Was this decade more radical than its predecessor? Dominic Sandbrook, presenter of The 70s on BBC2 and whose book has just been published, argues that it was
No decade in recent memory has had a worse press than the 1970s. In our collective memory, these were the years of strikes and blackouts, financial crises and terrorist atrocities, terrible wallpaper and undrinkable wine. Compared with the Technicolor 1960s and the lurid 1980s, the decade in between often seems damp, drab and distant.
We wince at the sight of Alf Garnett and Bernard Manning; we shudder to recall the oil crisis and the three-day week; we recoil at the very thought of Harold Wilson’s pipe, Larry Grayson’s patter and the sour taste of Watney’s Red Barrel. When, in Life on Mars, John Simm’s detective woke up in 1973, we shared his pain.
The irony, though, is that the way we remember the 1970s could hardly be more wrong. Just as the supposedly swinging Sixties were much duller and more conservative than we think, the years that followed were much more exciting. As The 70s (our new series for BBC2) shows, for most ordinary families it was actually the decade when everything changed.
In 1970, people might have read about the sexual revolution in their daily papers, but most had never experienced it. Most still had black and white televisions, went on holiday to Blackpool or Bognor, and thought that having orange juice as a starter was the height of sophistication. In the next ten years, their lives were to change in ways they could barely have imagined.
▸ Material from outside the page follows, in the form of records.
(** ** The notification endpoint *)

Lemma readLoop_reads fuel incoming i n :
  (∀ j, j < n → isReadError (incoming (i + j)) = false) →
  isReadError (incoming (i + n)) = true →
  n < fuel →
  readLoop fuel incoming i
  = Some (ReadMessage <$> (incoming <$> seq i (S n))).
Proof.
  revert i fuel. induction n as [|n IH]; intros i fuel Hok Herr Hfuel.
  - destruct fuel as [|fuel]; [lia|]. simpl.
    rewrite Nat.add_0_r in Herr. by destruct (incoming i).
  - destruct fuel as [|fuel]; [lia|]. cbn [readLoop].
    pose proof (Hok 0 ltac:(lia)) as H0. rewrite Nat.add_0_r in H0.
    destruct (incoming i) as [mt p|err] eqn:Hi; [|done].
    rewrite (IH (S i) fuel).
    + simpl. by rewrite Hi.
    + intros j Hj. replace (S i + j) with (i + S j) by lia. apply Hok. lia.
    + by replace (S i + n) with (i + S n) by lia.
    + lia.
Qed.

Lemma readLoop_forever fuel incoming i :
  (∀ j, isReadError (incoming j) = false) → readLoop fuel incoming i = None.
Proof.
  intros Hok. revert i. induction fuel as [|fuel IH]; intros i; [done|].
  simpl. specialize (Hok i). destruct (incoming i); [|done]. by rewrite IH.
Qed.

Lemma trace_reads (rs : list ReadResult) (t : list Call) :
  reads ((ReadMessage <$> rs) ++ t) = rs ++ reads t.
Proof. induction rs as [|res rs IH]; csimpl; [done | by rewrite IH]. Qed.

Lemma trace_attempted (rs : list ReadResult) (t : list Call) :
  attempted ((ReadMessage <$> rs) ++ t) = attempted t.
Proof. induction rs as [|res rs IH]; csimpl; done. Qed.

Lemma trace_delivered (rs : list ReadResult) (t : list Call) :
  delivered ((ReadMessage <$> rs) ++ t) = delivered t.
Proof. induction rs as [|res rs IH]; csimpl; done. Qed.
Definition sysLevel (l : sysLine) : logLevel :=
  match l with
  | DebugCheckingMrs _ _ | InfoBranch _ | InfoProjectAndMr _ _ | InfoSyncing _ => ConsoleLog
  | WarnSeveralMrs _ _ _ | WarnMrLine _ | WarnNoOpenMr _ _ => ConsoleWarn
  | _ => ConsoleError
  end.

Inductive sysEvent : Type :=
| Ran (command : jsstring) (ok : bool)       (* a shell command *)
| Fetched (url : jsstring) (ok : bool)       (* a GET request *)
| Said (l : sysLine)
| Synced (tr : trace).                       (* a run of [postDiscussion] *)

(** Computations of the methods: effects on the list of events, and a
    throw that keeps them. *)
Definition Sys (A : Type) : Type := list sysEvent -> (A + thrown) * list sysEvent.

Definition retS {A} (a : A) : Sys A := fun ev => (inl a, ev).

Definition throwS {A} (e : thrown) : Sys A := fun ev => (inr e, ev).

Definition bindS {A B} (m : Sys A) (f : A -> Sys B) : Sys B :=
  fun ev =>
    match m ev with
    | (inl a, ev') => f a ev'
    | (inr e, ev') => (inr e, ev')
    end.

Notation "x <~~ m ;; k" := (bindS m (fun x => k))
  (at level 61, m at next level, right associativity).
Notation "m ;;;; k" := (bindS m (fun _ => k))
  (at level 61, right associativity).

Definition tryCatchS {A} (m : Sys A) (handler : thrown -> Sys A) : Sys A :=
  fun ev =>
    match m ev with
    | (inl a, ev') => (inl a, ev')
    | (inr e, ev') => handler e ev'
    end.

Definition say (l : sysLine) : Sys unit := fun ev => (inl tt, ev ++ [Said l]).
Definition no_shell_world : World :=
  {| ipython := None;
     _original_string_formatters := ∅;
     _original_df_formatters := ∅;
     _original_dataframe_metadata_formatters := ∅ |}.

Definition fresh_world : World := with_shell (Some fresh_shell) no_shell_world.

(** The world after [enable_string_repr()] in a fresh shell. *)
Definition enabled_world : World :=
  world_after (enable StringRepr fresh_world).

(** ** Vocabulary of the statements about the renderers *)

Arguments name {number} _.
Arguments variance {number} _.
Arguments nunique {number} _.
Arguments dtype_ {number} _.
Arguments example_value {number} _.
Arguments summary_row {number} pd_var c.
Arguments summary_rows {number} pd_var cols.
Arguments pd_assign {number} pd_var pd_failure df.
Arguments summarize_body {number} pd_var pd_to_string pd_failure df.
Arguments _summarize_dataframe {number} pd_var pd_to_string pd_failure df.
Arguments _dataframe_intrinsic_repr {py number} pd_var pd_to_string pd_failure
  w dataframe.

(** The payload of the dataframe renderer with the given optional fields. *)
Definition payload (variable_name summary : option string) : Payload :=
  let result0 : Payload := {[ "type" := "dataframe" ]} in
  let result1 :=
    match variable_name with
    | Some v => <["variable_name" := v]> result0
    | None => result0
    end in
  match summary with
  | Some s => <["summary" := s]> result1
  | None => result1
  end.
Behind the apocalyptic headlines, what really characterised life in the surprisingly sexy Seventies was the search for new experiences and the desire, quite simply, for more. Unwilling to be imprisoned by their class background, young people were eager to travel abroad, buy their own homes and enjoy pleasures previously confined to the rich and famous.
Millions of working-class families, for example, began going on holiday to Malta and Majorca. They bought neat suburban homes in places such as Peterborough, one of the decade’s great boomtowns. And rushing out to get their first colour televisions in readiness for Princess Anne’s wedding in 1973, many took out Access and Visa cards, pioneering a love affair with credit that is still with us today.
This was a decade in which everything – from Britain’s European future and the survival of our economy to our children’s education and even the traditional roles of men and women – seemed to be up for grabs. While Felicity Kendall and Penelope Keith flew the flag for strong, articulate women on television, Margaret Thatcher was transforming the Conservative Party and preparing her march on 10 Downing Street.
While David Bowie’s Ziggy Stardust, Peter Wyngarde’s Jason King and Roger Moore’s James Bond were pushing the boundaries of male fashion, even ordinary working-class men were experimenting with shaggy hair, droopy moustaches and explosively colourful ties. The old barriers, it seemed, were falling away.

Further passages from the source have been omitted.